**Material for this exercise**

(** * Micromechanical Monte Carlo energy engine (ecmLab/firstPrinciple, mcecm)

    A shallow embedding of the Python scripts [debug1/1/sporc_mpi6.py],
    [debug2/mac5.py] and [debug2/mac6.py].

    Numbers.  The scripts compute with IEEE doubles; this development
    reads every float as the real number it stands for and every numpy
    operation as the exact operation it approximates ([R] of the Standard
    Library).  Rounding, overflow and the order of a floating-point
    reduction are therefore outside the model.

    Arrays.  A numpy array is a total function from its indices to its
    entries; the scripts only index inside [range(N)] and [range(3)], so
    an [IndexError] never arises and the values a function takes outside
    the shape are never read.  An in-place write [A[i] = v] is a pointwise
    update, a [for] loop over [range(n)] is a left fold over [seq 0 n]
    that threads the loop's variables. *)

From Stdlib Require Import Reals Lra Lia List Bool Arith PeanoNat.
Import ListNotations.

Open Scope R_scope.

(** ** Python control flow and errors *)

Module Py.

(** The exceptions the modelled functions can raise. *)
Inductive Exc : Type :=
| ZeroDivisionError.

Definition result (A : Type) : Type := (Exc + A)%type.

Definition ret {A} (a : A) : result A := inr a.
Definition raise {A} (e : Exc) : result A := inl e.
Definition bind {A B} (m : result A) (f : A -> result B) : result B :=
  match m with
  | inl e => inl e
  | inr a => f a
  end.

Notation "x <- m ;; k" := (bind m (fun x => k))
  (at level 61, m at next level, right associativity).

(** [x / y] on Python numbers: a zero divisor raises. *)
Definition truediv (x y : R) : result R :=
  if Req_EM_T y 0 then raise ZeroDivisionError else ret (x / y).

(** [range(n)] and [range(start, stop, step)] for a positive step. *)
Definition range (n : nat) : list nat := seq 0 n.

Definition range3 (start stop step : nat) : list nat :=
  map (fun i => (start + i * step)%nat)
      (seq 0 ((stop - start + (step - 1)) / step)).

(** [for i in l: s = body i s]. *)
Definition for_ {S : Type} (l : list nat) (body : nat -> S -> S) (s : S) : S :=
  fold_left (fun s i => body i s) l s.

End Py.

Import Py.

(** ** numpy arrays of the shapes the scripts use *)

Module Np.

Definition Vec3 : Type := nat -> R.
Definition Mat3 : Type := nat -> nat -> R.
Definition Tensor4 : Type := nat -> nat -> nat -> nat -> R.

Definition zeros2 : Mat3 := fun _ _ => 0.
Definition zeros4 : Tensor4 := fun _ _ _ _ => 0.

(** [C[i, j, k, l] = v] *)
Definition set4 (C : Tensor4) (i j k l : nat) (v : R) : Tensor4 :=
  fun i' j' k' l' =>
    if (i' =? i)%nat && (j' =? j)%nat && (k' =? k)%nat && (l' =? l)%nat
    then v else C i' j' k' l'.

(** [np.array([[a, 0, 0], [0, b, 0], [0, 0, c]])] *)
Definition diag3 (a b c : R) : Mat3 :=
  fun i j =>
    match i, j with
    | 0%nat, 0%nat => a
    | 1%nat, 1%nat => b
    | 2%nat, 2%nat => c
    | _, _ => 0
    end.

(** A sum over one einsum index of extent 3. *)
Definition esum (f : nat -> R) : R := f 0%nat + f 1%nat + f 2%nat.

(** Arrays whose first three axes are the lattice (or reciprocal) grid. *)
Definition Grid (A : Type) : Type := nat -> nat -> nat -> A.

Definition zerosG {A : Type} (z : A) : Grid A := fun _ _ _ => z.

(** [F[x, y, z] = v] *)
Definition setG {A : Type} (F : Grid A) (x y z : nat) (v : A) : Grid A :=
  fun x' y' z' =>
    if (x' =? x)%nat && (y' =? y)%nat && (z' =? z)%nat then v else F x' y' z'.

(** [np.linalg.norm(k)] of a vector of length 3. *)
Definition norm (k : Vec3) : R :=
  sqrt (k 0%nat * k 0%nat + k 1%nat * k 1%nat + k 2%nat * k 2%nat).

(** [np.linalg.det] and [np.linalg.inv] of a 3x3 matrix, as the exact
    determinant and the exact inverse (adjugate over determinant); numpy
    reaches them through an LU factorisation, which computes the same
    numbers in exact arithmetic. *)
Definition nxt (i : nat) : nat := ((i + 1) mod 3)%nat.

Definition cofactor (M : Mat3) (r c : nat) : R :=
  M (nxt r) (nxt c) * M (nxt (nxt r)) (nxt (nxt c))
  - M (nxt r) (nxt (nxt c)) * M (nxt (nxt r)) (nxt c).

Definition det (M : Mat3) : R :=
  M 0%nat 0%nat * cofactor M 0 0
  + M 0%nat 1%nat * cofactor M 0 1
  + M 0%nat 2%nat * cofactor M 0 2.

Definition inv (M : Mat3) : Mat3 :=
  fun i j => cofactor M j i / det M.

(** [np.fft.fftfreq(n, d)]: the integers [0 .. (n-1)//2] followed by
    [-(n//2) .. -1], each times [1 / (n * d)]. *)
Definition fftfreq (n : nat) (d : R) : nat -> R :=
  let val := 1 / (INR n * d) in
  let N := ((n - 1) / 2 + 1)%nat in
  fun i =>
    (if (i <? N)%nat then INR i
     else IZR (- Z.of_nat (n / 2) + Z.of_nat (i - N))) * val.

(** [np.allclose(q, 0)] with numpy's default tolerances:
    [|q[c] - 0| <= atol + rtol * |0|] for every component. *)
Definition rtol : R := 1 / 100000.
Definition atol : R := 1 / 100000000.

Definition allclose0 (q : Vec3) : bool :=
  forallb (fun c =>
             if Rle_dec (Rabs (q c - 0)) (atol + rtol * Rabs 0)
             then true else false)
          [0%nat; 1%nat; 2%nat].

(** [np.clip(x, None, hi)] *)
Definition clip_max (x hi : R) : R := Rmin x hi.

(** [np.mean(F, axis=(0, 1, 2))] of an [N x N x N x 3 x 3] array: every
    tensor component summed over the grid, over the number of grid
    points. *)
Definition mean (N : nat) (F : Grid Mat3) : Mat3 :=
  fun i j =>
    for_ (range N) (fun x acc =>
    for_ (range N) (fun y acc =>
    for_ (range N) (fun z acc => acc + F x y z i j) acc) acc) 0
    / INR (N * N * N).

End Np.

Import Np.

(** ** Material model *)

(** [define_dimensionless_strains(epsilon_a, gamma_0)] *)
Definition define_dimensionless_strains (epsilon_a gamma_0 : R)
  : result (Mat3 * Mat3 * Mat3) :=
  factor <- truediv epsilon_a gamma_0 ;;
  let epsilon_1 := diag3 (1 + factor) factor factor in
  let epsilon_2 := diag3 factor (1 + factor) factor in
  let epsilon_3 := diag3 factor factor (1 + factor) in
  ret (epsilon_1, epsilon_2, epsilon_3).

(** The four nested loops of [precompute_stiffness_tensor], started from
    [np.zeros((3, 3, 3, 3))]. *)
Definition stiffness_loops (C11 C12 C44 : R) : Tensor4 :=
  for_ (range 3) (fun i C =>
  for_ (range 3) (fun j C =>
  for_ (range 3) (fun k C =>
  for_ (range 3) (fun l C =>
    if (i =? j)%nat && (k =? l)%nat then
      set4 C i j k l (if (i =? k)%nat then C11 else C12)
    else if (i =? k)%nat && (j =? l)%nat then
      set4 C i j k l (if negb (i =? j)%nat then C44 else 0)
    else C) C) C) C) zeros4.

**Problem details**
The line containing "update, a [for]" marks the end. Please print exactly every line from the top of the data to it, both included, and nothing more.

**Your solution**
(** * Micromechanical Monte Carlo energy engine (ecmLab/firstPrinciple, mcecm)

    A shallow embedding of the Python scripts [debug1/1/sporc_mpi6.py],
    [debug2/mac5.py] and [debug2/mac6.py].

    Numbers.  The scripts compute with IEEE doubles; this development
    reads every float as the real number it stands for and every numpy
    operation as the exact operation it approximates ([R] of the Standard
    Library).  Rounding, overflow and the order of a floating-point
    reduction are therefore outside the model.

    Arrays.  A numpy array is a total function from its indices to its
    entries; the scripts only index inside [range(N)] and [range(3)], so
    an [IndexError] never arises and the values a function takes outside
    the shape are never read.  An in-place write [A[i] = v] is a pointwise
    update, a [for] loop over [range(n)] is a left fold over [seq 0 n]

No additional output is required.